WHAT THE TASK ASKS.
Gather, from the data below, each line in which the word "InvalidParams" occurs.

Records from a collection
::::::::

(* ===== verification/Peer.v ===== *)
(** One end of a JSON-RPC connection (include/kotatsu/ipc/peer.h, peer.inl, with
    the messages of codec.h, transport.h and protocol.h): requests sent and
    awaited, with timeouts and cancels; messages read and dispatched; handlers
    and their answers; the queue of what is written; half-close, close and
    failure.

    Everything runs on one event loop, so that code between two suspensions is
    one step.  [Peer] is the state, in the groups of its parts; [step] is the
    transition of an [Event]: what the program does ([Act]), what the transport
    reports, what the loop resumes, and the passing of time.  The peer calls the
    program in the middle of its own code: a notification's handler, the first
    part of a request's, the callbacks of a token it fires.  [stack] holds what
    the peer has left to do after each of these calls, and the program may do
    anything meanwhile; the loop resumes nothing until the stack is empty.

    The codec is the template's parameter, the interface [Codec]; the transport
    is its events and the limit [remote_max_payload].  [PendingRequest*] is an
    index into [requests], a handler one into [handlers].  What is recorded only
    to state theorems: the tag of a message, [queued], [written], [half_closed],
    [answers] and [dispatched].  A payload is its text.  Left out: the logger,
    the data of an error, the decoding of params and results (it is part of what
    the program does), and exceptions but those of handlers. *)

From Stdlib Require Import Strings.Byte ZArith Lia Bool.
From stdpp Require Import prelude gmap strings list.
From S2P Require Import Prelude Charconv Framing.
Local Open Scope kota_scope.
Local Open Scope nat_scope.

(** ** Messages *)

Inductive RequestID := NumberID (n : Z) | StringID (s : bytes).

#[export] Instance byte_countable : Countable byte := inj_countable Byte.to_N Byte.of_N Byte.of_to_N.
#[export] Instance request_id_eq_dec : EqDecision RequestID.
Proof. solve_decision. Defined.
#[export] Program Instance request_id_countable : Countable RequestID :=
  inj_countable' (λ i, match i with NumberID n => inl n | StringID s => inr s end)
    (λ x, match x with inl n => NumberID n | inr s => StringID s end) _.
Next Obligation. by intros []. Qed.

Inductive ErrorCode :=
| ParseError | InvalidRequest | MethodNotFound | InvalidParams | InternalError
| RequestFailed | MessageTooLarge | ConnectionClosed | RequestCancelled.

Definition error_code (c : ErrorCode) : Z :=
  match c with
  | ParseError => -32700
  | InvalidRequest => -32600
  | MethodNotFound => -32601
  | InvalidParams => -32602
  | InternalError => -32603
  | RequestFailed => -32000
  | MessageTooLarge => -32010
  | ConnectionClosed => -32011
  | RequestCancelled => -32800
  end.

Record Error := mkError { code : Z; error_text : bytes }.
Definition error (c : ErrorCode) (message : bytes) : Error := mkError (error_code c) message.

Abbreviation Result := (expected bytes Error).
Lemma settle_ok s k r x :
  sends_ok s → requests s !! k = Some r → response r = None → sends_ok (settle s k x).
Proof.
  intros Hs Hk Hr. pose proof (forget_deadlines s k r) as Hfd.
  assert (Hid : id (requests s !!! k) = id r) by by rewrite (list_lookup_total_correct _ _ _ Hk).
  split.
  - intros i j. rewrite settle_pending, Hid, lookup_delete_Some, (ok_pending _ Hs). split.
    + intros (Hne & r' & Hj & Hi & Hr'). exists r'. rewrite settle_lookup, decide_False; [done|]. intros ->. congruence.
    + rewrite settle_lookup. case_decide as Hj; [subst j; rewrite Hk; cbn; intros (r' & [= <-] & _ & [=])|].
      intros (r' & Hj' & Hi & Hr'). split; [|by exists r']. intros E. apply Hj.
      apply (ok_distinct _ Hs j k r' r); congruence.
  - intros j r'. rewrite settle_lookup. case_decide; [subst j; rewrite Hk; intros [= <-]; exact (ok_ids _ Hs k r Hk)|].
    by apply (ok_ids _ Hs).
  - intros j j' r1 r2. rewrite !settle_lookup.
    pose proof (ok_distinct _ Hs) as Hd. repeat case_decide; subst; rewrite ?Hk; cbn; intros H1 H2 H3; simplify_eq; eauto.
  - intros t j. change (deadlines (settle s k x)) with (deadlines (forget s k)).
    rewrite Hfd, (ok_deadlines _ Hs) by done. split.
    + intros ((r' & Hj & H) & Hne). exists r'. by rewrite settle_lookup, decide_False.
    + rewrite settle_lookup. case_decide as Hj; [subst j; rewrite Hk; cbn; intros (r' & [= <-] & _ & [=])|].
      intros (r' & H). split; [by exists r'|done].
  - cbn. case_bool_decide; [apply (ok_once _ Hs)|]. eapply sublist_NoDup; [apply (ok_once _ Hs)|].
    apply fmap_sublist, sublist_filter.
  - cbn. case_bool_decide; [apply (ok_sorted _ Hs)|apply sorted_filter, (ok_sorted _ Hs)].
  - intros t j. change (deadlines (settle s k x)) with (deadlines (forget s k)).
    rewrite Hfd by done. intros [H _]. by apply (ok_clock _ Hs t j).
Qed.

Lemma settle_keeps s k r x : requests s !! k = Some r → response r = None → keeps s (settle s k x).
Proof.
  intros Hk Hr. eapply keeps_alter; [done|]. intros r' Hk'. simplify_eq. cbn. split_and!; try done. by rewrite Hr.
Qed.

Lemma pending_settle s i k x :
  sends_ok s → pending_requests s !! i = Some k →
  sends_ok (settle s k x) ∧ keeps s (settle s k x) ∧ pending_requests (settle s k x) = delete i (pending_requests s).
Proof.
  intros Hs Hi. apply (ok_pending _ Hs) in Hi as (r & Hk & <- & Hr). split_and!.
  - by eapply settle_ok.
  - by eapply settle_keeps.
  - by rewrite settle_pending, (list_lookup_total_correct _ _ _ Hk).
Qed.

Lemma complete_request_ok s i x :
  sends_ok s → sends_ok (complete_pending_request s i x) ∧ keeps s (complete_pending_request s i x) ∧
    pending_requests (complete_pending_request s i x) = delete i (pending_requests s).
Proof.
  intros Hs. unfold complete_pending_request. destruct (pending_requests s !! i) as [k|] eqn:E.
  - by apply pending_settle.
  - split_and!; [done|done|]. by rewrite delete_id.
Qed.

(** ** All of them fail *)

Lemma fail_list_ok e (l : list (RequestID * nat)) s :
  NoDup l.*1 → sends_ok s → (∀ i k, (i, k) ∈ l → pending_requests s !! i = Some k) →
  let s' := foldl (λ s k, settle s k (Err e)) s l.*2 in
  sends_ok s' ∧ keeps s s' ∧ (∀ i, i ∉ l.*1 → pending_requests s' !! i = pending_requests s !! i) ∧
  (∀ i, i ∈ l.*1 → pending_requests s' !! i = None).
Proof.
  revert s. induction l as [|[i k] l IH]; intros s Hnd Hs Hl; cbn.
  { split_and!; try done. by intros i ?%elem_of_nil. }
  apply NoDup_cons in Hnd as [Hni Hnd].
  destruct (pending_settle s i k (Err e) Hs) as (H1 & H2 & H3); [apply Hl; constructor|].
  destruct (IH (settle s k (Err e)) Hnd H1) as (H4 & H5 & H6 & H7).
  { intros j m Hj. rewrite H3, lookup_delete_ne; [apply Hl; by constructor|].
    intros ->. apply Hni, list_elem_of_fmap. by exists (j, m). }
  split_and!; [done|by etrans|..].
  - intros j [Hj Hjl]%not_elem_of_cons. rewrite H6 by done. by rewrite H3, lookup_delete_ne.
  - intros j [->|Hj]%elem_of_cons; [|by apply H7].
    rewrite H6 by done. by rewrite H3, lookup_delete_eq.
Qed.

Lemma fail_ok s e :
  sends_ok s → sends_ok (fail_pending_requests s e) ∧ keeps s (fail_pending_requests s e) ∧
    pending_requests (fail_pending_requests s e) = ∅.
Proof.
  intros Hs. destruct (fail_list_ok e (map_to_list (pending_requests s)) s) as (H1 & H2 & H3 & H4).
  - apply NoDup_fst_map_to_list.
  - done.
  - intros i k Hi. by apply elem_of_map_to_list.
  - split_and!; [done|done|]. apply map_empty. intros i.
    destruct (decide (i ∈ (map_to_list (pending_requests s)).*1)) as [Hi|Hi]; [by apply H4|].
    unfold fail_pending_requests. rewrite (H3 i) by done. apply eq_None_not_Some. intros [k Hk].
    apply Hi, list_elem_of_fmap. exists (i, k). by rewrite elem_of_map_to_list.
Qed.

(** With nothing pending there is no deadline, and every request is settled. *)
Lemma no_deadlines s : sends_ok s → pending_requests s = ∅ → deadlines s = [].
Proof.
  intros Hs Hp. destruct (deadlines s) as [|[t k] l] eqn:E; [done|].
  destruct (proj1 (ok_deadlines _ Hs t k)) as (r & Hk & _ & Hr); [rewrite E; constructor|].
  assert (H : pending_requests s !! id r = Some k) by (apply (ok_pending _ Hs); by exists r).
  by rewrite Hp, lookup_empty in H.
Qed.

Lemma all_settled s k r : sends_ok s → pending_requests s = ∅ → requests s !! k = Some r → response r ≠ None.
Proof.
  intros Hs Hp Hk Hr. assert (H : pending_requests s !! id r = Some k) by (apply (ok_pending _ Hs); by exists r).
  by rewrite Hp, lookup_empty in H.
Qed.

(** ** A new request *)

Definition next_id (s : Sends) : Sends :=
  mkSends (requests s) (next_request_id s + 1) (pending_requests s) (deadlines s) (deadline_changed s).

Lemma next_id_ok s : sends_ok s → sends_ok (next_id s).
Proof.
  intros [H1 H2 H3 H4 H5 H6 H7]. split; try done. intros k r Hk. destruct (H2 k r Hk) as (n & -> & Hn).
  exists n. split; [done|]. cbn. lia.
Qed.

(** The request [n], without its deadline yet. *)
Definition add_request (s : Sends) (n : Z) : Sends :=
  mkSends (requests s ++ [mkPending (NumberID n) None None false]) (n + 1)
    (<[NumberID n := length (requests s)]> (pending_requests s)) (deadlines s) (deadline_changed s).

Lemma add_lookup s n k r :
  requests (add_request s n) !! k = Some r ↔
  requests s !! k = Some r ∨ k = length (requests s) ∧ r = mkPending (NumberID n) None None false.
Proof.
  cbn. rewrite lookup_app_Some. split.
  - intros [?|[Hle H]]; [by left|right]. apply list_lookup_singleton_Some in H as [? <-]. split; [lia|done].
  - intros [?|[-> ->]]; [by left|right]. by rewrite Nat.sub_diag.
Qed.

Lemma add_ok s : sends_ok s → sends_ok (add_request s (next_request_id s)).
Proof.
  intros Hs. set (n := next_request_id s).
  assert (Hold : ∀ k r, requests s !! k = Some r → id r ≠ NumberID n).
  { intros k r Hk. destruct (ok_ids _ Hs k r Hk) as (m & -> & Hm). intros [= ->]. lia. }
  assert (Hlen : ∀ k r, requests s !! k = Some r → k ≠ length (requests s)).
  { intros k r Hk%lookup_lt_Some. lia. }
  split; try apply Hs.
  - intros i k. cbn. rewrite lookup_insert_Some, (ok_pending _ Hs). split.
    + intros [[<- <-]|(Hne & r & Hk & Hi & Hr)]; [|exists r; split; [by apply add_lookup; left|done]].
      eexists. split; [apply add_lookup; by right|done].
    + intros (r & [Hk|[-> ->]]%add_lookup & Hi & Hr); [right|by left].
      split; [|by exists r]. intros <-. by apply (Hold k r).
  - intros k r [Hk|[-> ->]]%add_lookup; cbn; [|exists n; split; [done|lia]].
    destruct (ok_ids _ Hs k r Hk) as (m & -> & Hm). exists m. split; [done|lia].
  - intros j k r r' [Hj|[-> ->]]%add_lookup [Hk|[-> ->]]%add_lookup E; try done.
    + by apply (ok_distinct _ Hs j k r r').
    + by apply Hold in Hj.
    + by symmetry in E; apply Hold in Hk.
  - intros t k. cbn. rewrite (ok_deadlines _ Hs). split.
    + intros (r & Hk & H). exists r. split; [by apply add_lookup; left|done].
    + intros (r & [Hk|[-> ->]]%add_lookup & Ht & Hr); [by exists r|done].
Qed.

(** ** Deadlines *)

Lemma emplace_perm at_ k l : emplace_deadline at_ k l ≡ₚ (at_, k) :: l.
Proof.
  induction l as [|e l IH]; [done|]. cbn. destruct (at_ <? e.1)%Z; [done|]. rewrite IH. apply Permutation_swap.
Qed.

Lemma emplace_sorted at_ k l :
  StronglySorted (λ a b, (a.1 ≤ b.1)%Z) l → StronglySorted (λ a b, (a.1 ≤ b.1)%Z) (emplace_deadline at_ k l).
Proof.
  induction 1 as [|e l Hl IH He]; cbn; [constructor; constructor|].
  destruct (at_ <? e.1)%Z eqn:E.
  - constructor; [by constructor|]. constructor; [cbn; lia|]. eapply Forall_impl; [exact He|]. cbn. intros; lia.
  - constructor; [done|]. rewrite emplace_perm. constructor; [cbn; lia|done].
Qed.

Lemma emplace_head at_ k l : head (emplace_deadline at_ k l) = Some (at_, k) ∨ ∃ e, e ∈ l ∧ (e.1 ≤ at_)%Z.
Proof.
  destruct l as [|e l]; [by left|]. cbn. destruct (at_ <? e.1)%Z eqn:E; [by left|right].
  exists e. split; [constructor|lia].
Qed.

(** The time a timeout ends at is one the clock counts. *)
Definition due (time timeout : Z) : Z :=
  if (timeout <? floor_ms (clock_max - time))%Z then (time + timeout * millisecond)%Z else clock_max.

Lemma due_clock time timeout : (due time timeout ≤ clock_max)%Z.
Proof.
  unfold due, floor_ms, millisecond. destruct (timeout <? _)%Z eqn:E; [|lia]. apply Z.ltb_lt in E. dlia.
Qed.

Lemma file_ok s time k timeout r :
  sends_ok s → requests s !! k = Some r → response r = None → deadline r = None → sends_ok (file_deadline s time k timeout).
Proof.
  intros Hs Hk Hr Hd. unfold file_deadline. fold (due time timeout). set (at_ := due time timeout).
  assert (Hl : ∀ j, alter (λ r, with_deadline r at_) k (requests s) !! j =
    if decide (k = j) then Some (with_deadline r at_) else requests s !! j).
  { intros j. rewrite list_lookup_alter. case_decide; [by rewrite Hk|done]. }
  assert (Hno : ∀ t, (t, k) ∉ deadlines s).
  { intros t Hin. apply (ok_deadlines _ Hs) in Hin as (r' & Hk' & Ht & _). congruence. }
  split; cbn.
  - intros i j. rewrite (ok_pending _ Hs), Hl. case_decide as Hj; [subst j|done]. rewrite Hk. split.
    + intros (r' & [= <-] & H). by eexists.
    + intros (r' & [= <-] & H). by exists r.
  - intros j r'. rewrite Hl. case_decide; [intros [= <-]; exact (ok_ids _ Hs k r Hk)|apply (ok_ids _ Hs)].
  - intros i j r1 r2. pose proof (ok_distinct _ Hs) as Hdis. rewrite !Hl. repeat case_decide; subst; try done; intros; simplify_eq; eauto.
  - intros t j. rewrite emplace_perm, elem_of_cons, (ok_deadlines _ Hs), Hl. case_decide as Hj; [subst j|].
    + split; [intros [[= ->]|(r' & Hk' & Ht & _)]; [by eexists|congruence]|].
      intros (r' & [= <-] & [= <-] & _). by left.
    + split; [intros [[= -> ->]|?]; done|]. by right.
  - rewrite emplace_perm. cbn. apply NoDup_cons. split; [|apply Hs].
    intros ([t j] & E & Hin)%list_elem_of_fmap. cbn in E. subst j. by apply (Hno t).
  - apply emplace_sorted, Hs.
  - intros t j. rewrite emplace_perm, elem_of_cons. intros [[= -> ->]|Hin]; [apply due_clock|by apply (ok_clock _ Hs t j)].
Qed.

::::::::

WRITTEN REPLY.
| ParseError | InvalidRequest | MethodNotFound | InvalidParams | InternalError
  | InvalidParams => -32602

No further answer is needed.